During backup job portErrShow was re-run about every 5 to 10 minutes, but values didn't change.
Once the error appeared I again ran portErrShow, and the only value that had changed was under disc c3, which went up from 298 to 340 for fc connection to the controller card as seen below.

0 = e1200
19 = controller card in server


frames enc crc too too bad enc disc link loss loss frjt fbsy
tx rx in err shrt long eof out c3 fail sync sig
=====================================================================
0: 3.7g 2.6g 0 0 0 0 0 454k 0 22k 3.8k 7.6k 0 0
19: 2.8g 4.0g 0 0 0 0 0 172k 298 182 867 459 0 0


frames enc crc too too bad enc disc link loss loss frjt fbsy
tx rx in err shrt long eof out c3 fail sync sig
=====================================================================
0: 3.7g 2.6g 0 0 0 0 0 454k 0 22k 3.8k 7.6k 0 0
19: 2.8g 4.0g 0 0 0 0 0 172k 340 182 867 459 0 0


I then checked HBanywhere on the backup server;
Link to second brocade up and HSV 200's visible, but drives & e1200 not listed.
Link to first brocade down, still.

Verified this in turn by going into the web mgmt interface for the second brocade, and here the port connection to the controller card was still alive (19) - but the link to the e1200 was down (0).
As mentioned above, the only place where a value changed was the port connecting the controller card on the backup server - not the one to the e1200. Yet that is the one that drops.
IBaltay
Honored Contributor

Re: FC connection drop to MSL 6030

Hi,
can you connect he library to the second ("good") fabric to see if the problem there persists or not to isolate the problem?
the pain is one part of the reality
Havard_3
Occasional Advisor

Re: FC connection drop to MSL 6030

-Removed the zoning configuration that was related to the backup server and MSL on both switches.
-Moved the MSL onto the other SAN switch, along with the backup server (using the "good" port on the controller card).
-Verified that they appeared on the switch, and recreated aliases and a zone for them.
-Ran the backup job again.

Same error after a while. MSL/e1200 drops out of the SAN switch, but the backup server remains.
Same results as before on portErrShow.

I've placed an order for a new fibre cable just to see if I can get the controller card to connect to both SAN switches and rule out a cable error, but it does look like the error is related to the library since it gets disconnected from them both?
Havard_3
Occasional Advisor

Re: FC connection drop to MSL 6030

Replaced the fibre cable going from the second port on the controller card on the server and to the switch, no change.
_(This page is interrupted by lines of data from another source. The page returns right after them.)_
(** * Progress tracking subsystem of the puzzles site

    A shallow embedding of [src/utils/progressDataModels.js] (schema,
    validation, transformation, migration and integrity layers) and of the
    parts of [src/utils/progressService.js] that read and write the single
    persisted progress document. *)

From Stdlib Require Import String Ascii List ZArith Bool Lia.
Import ListNotations.
Open Scope string_scope.
Open Scope list_scope.
Set Warnings "-register-all".

(* ================================================================== *)
(** ** JavaScript values *)

(** The values the code handles: JSON data read back from storage, the
    application-side objects holding [Set]s, and the pending [Promise]
    that [getStorageData] returns while a retry is scheduled.  A plain
    object is the list of its own enumerable properties in order; numbers
    are integers (the code only stores timestamps).  Inherited properties
    of [Object.prototype] are not modelled. *)
Inductive jsval : Type :=
| JUndef
| JNull
| JBool (b : bool)
| JNum (n : Z)
| JStr (s : string)
| JArr (xs : list jsval)
| JSet (xs : list jsval)
| JObj (fields : list (string * jsval))
| JPromise.

(** [!!v] *)
Definition truthy (v : jsval) : bool :=
  match v with
  | JUndef | JNull => false
  | JBool b => b
  | JNum n => negb (Z.eqb n 0)
  | JStr s => negb (String.eqb s "")
  | _ => true
  end.

(** [typeof v === 'object'] *)
Definition typeof_object (v : jsval) : bool :=
  match v with
  | JNull | JArr _ | JSet _ | JObj _ | JPromise => true
  | _ => false
  end.

(** The guard [!(!v || typeof v !== 'object')] used throughout. *)
Definition is_obj (v : jsval) : bool := truthy v && typeof_object v.

Fixpoint assoc (k : string) (fs : list (string * jsval)) : jsval :=
  match fs with
  | [] => JUndef
  | (k', v) :: r => if String.eqb k k' then v else assoc k r
  end.

(** [v.k] on a value that is neither [null] nor [undefined]. *)
(** [o[k] = v]: an existing key keeps its position, a new one is appended.
    For [k = "__proto__"] JavaScript sets the prototype of [o] instead of
    adding a key; theorems that write a world record exclude that key. *)
Fixpoint obj_set (fs : list (string * jsval)) (k : string) (v : jsval)
  : list (string * jsval) :=
  match fs with
  | [] => [(k, v)]
  | (k', v') :: r =>
      if String.eqb k k' then (k', v) :: r else (k', v') :: obj_set r k v
  end.

Fixpoint digits_of (fuel : nat) (n : N) (acc : string) : string :=
  match fuel with
  | O => acc
  | S f =>
      let d := ascii_of_N (48 + N.modulo n 10) in
      let acc' := String d acc in
      if N.ltb n 10 then acc' else digits_of f (N.div n 10) acc'
  end.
Put the same new fibre cable between the e1200 and the switch, and backups have now been running for over two hours. So if all goes well I'll let a job run over night and see what happens.


Rhoderick B. Boral
Occasional Visitor

Re: FC connection drop to MSL 6030


Hi,

Do you have the solution already?
This is the same case for us right now.
MSL 8096, Brocade switch, Windows clients, HBA (EMulex).

Thanks for your reply!
Havard_3
Occasional Advisor

Re: FC connection drop to MSL 6030

Hi,

Yes, more or less. The last fibre cable that we replaced has fixed the backups. Still only have one connection up from the emulex board, but we're replacing the server soon so once the backups got running fine we just left it as is.